A Residual-Learning-Based Multi-Scale Parallel-Convolutions- Assisted Efficient CAD System for Liver Tumor Detection

Abstract

Smart multimedia-based medical analytics and decision-making systems are of prime importance in the healthcare sector. Liver cancer is commonly stated to be the sixth most widely diagnosed cancer and requires an early diagnosis to help with treatment planning. Liver tumors have similar intensity levels and contrast as compared to neighboring tissues. Similarly, irregular tumor shapes are another major issue that depends on the cancer stage and tumor type. Generally, liver tumor segmentation comprises two steps: the first one involves liver identification, and the second stage involves tumor segmentation. This research work performed tumor segmentation directly from a CT scan, which tends to be more difficult and important. We propose an efficient algorithm that employs multi-scale parallel convolution blocks (MPCs) and Res blocks based on residual learning.
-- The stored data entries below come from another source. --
Fixpoint trim_start (s : string) : string :=
  match s with
  | EmptyString => EmptyString
  | String c s' => if js_ws c then trim_start s' else s
  end.

Fixpoint trim_end (s : string) : string :=
  match s with
  | EmptyString => EmptyString
  | String c s' =>
      let t := trim_end s' in
      if js_ws c && String.eqb t EmptyString then EmptyString else String c t
  end.

Definition trim (s : string) : string := trim_end (trim_start s).

Definition isEmpty (value : anyval) : bool :=
  match value with
  | AUndefined | ANull => true
  | AStr s => String.eqb (trim s) EmptyString
  | AArr items => (List.length items =? 0)%nat
  | AObj keys => (List.length keys =? 0)%nat
  | _ => false
  end.

(** ** [statusConfig] and the Dashboard's status options *)

Record StatusBadgeConfig := {
  sc_label : string;
  sc_color : string
}.

Section StatusConfig.

Local Open Scope string_scope.

(** The [statusConfig] object literal, keyed by the enum values. *)
Definition statusConfig : list (string * StatusBadgeConfig) := [
  ("RECEIVED", {| sc_label := "Received"; sc_color := "bg-blue-100 text-blue-800 border-blue-200" |});
  ("OCR_PROCESSING", {| sc_label := "Processing"; sc_color := "bg-yellow-100 text-yellow-800 border-yellow-200" |});
  ("PII_MASKED", {| sc_label := "PII Masked"; sc_color := "bg-purple-100 text-purple-800 border-purple-200" |});
  ("DQ_VALIDATED", {| sc_label := "DQ Validated"; sc_color := "bg-cyan-100 text-cyan-800 border-cyan-200" |});
  ("HUMAN_REVIEW", {| sc_label := "Human Review"; sc_color := "bg-orange-100 text-orange-800 border-orange-200" |});
  ("CONSENT_VERIFIED", {| sc_label := "Consent Verified"; sc_color := "bg-indigo-100 text-indigo-800 border-indigo-200" |});
  ("CLAIM_VALIDATED", {| sc_label := "Validated"; sc_color := "bg-green-100 text-green-800 border-green-200" |});
  ("PAYER_SUBMITTED", {| sc_label := "Submitted"; sc_color := "bg-teal-100 text-teal-800 border-teal-200" |});
  ("SETTLED", {| sc_label := "Settled"; sc_color := "bg-emerald-100 text-emerald-800 border-emerald-200" |});
  ("REJECTED", {| sc_label := "Rejected"; sc_color := "bg-red-100 text-red-800 border-red-200" |})
].

End StatusConfig.

Fixpoint assoc_lookup {A : Type} (k : string) (l : list (string * A)) : option A :=
  match l with
  | [] => None
  | (k', v) :: l' => if String.eqb k k' then Some v else assoc_lookup k l'
  end.

(** [statusConfig[status] || statusConfig[ClaimStatus.RECEIVED]] *)
Definition getStatusConfig (status : ClaimStatus) : option StatusBadgeConfig :=
  match assoc_lookup (ClaimStatus_value status) statusConfig with
  | Some c => Some c
  | None => assoc_lookup "RECEIVED"%string statusConfig
  end.

(** The Dashboard's [statusOptions] as (value, label) pairs:
    [{ value: '', label: 'All Statuses' }] and one option per
    [Object.values(ClaimStatus)]. *)
Definition statusOptions : list (string * string) :=
  (""%string, "All Statuses"%string)
  :: map (fun status => (ClaimStatus_value status,
                         match getStatusConfig status with
                         | Some c => sc_label c
                         | None => ""%string
                         end)) ClaimStatus_all.

(** ** [getErrorMessage] and the response interceptor *)

(** [error.response] of an [AxiosError<ApiError>]: the status and
    [data?.detail]. *)
Record ErrorResponse := {
  er_status : Z;
  er_detail : option string
}.

Section ErrorMessages.

Local Open Scope string_scope.

(** The [switch (status)] of [getErrorMessage]. *)
Definition status_message (status : Z) : string :=
  if (status =? 400)%Z then "Invalid request. Please check your input and try again."
  else if (status =? 401)%Z then "Authentication required. Please log in."
  else if (status =? 403)%Z then "Access denied. You don't have permission to perform this action."
  else if (status =? 404)%Z then "The requested resource was not found."
  else if (status =? 422)%Z then "Validation error. Please check your input."
  else if (status =? 500)%Z then "Server error. Please try again later."
  else if (status =? 502)%Z || (status =? 503)%Z || (status =? 504)%Z
  then "Service temporarily unavailable. Please try again later."
  else "An unexpected error occurred. Please try again.".

(** [getErrorMessage(error)], given [error.response]; an empty [detail] is
    falsy. *)
Definition getErrorMessage (response : option ErrorResponse) : string :=
  match response with
  | None => "Network error. Please check your connection and try again."
  | Some r =>
      match er_detail r with
      | Some d => if String.eqb d "" then status_message (er_status r) else d
      | None => status_message (er_status r)
      end
  end.

End ErrorMessages.

(** What the error handler of the response interceptor does besides
    rejecting with the same error (logging apart). *)
Inductive UiEffect :=
| ToastError (message : string)
| RemoveAuthToken
| Redirect (href : string).

Definition response_error_interceptor (response : option ErrorResponse) : list UiEffect :=
  let errorMessage := getErrorMessage response in
  (match response with
   | Some r => if (er_status r =? 404)%Z then [] else [ToastError errorMessage]
   | None => [ToastError errorMessage]
   end)
  ++ (match response with
      | Some r => if (er_status r =? 401)%Z
                  then [RemoveAuthToken; Redirect "/login"%string] else []
      | None => []
      end).

(** The toasts among the effects, in order. *)
Definition toasts (effects : list UiEffect) : list UiEffect :=
  filter (fun e => match e with ToastError _ => true | _ => false end) effects.

(** ** [buildQueryParams] and [URLSearchParams] *)

(** A value of the [params] record: [undefined], [null], a string, an
    integral number, a boolean or an array. *)
Inductive param :=
| PUndefined
| PNull
| PStr (s : string)
| PNum (z : Z)
| PBool (b : bool)
| PArr (items : list param).

Section QueryParams.

Local Open Scope string_scope.

(** [String(value)]; an array is joined with commas, its [null] and
    [undefined] items giving empty strings. *)
Fixpoint js_String (v : param) : string :=
  match v with
  | PUndefined => "undefined"
  | PNull => "null"
  | PStr s => s
  | PNum z => Number_toString z
  | PBool b => if b then "true" else "false"
  | PArr items =>
      String.concat ","
        (map (fun item => match item with
                          | PUndefined | PNull => EmptyString
                          | _ => js_String item
                          end) items)
  end.

(** The [searchParams.append] calls for one entry of [Object.entries(params)]. *)
Definition append_entry (entry : string * param) : list (string * string) :=
  let '(key, value) := entry in
  match value with
  | PUndefined | PNull => []
  | PStr s => if String.eqb s "" then [] else [(key, s)]
  | PArr items => map (fun item => (key, js_String item)) items
  | _ => [(key, js_String value)]
  end.

(** The list of name-value pairs of [searchParams] after the loop. *)
Definition search_params (params : list (string * param)) : list (string * string) :=
  flat_map append_entry params.

Definition hex_upper (n : nat) : ascii :=
  if (n <? 10)%nat then ascii_of_nat (48 + n) else ascii_of_nat (55 + n).

Definition percent_byte (n : nat) : string :=
  String "%" (String (hex_upper (n / 16)) (String (hex_upper (n mod 16)) EmptyString)).

(** Bytes left as they are by the application/x-www-form-urlencoded
    serializer: ASCII alphanumerics and [*-._]. *)
Definition form_unreserved (c : ascii) : bool :=
  is_upper c || is_lower c || is_digit c
  || Ascii.eqb c "*" || Ascii.eqb c "-" || Ascii.eqb c "." || Ascii.eqb c "_".

(** One character through the serializer: UTF-8 encoded (a code point of
    [128, 256) takes two bytes), the space as [+], every other byte
    outside [form_unreserved] percent-encoded with upper-case digits. *)
Definition form_encode_char (c : ascii) : string :=
  let n := nat_of_ascii c in
  if (n <? 128)%nat then
    if Ascii.eqb c " " then "+"
    else if form_unreserved c then String c EmptyString
    else percent_byte n
  else percent_byte (192 + n / 64) ++ percent_byte (128 + n mod 64).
The fundamental idea of utilizing multi-scale parallel convolutions of varying filter sizes in MPCs is to extract multi-scale features for different tumor sizes. Moreover, the utilization of residual connections and residual blocks helps to extract rich features with a reduced number of parameters. Moreover, the proposed work requires no post-processing techniques to refine the segmentation. The proposed work was evaluated using the 3DIRCADb dataset and achieved a Dice score of 77.15% and 93% accuracy.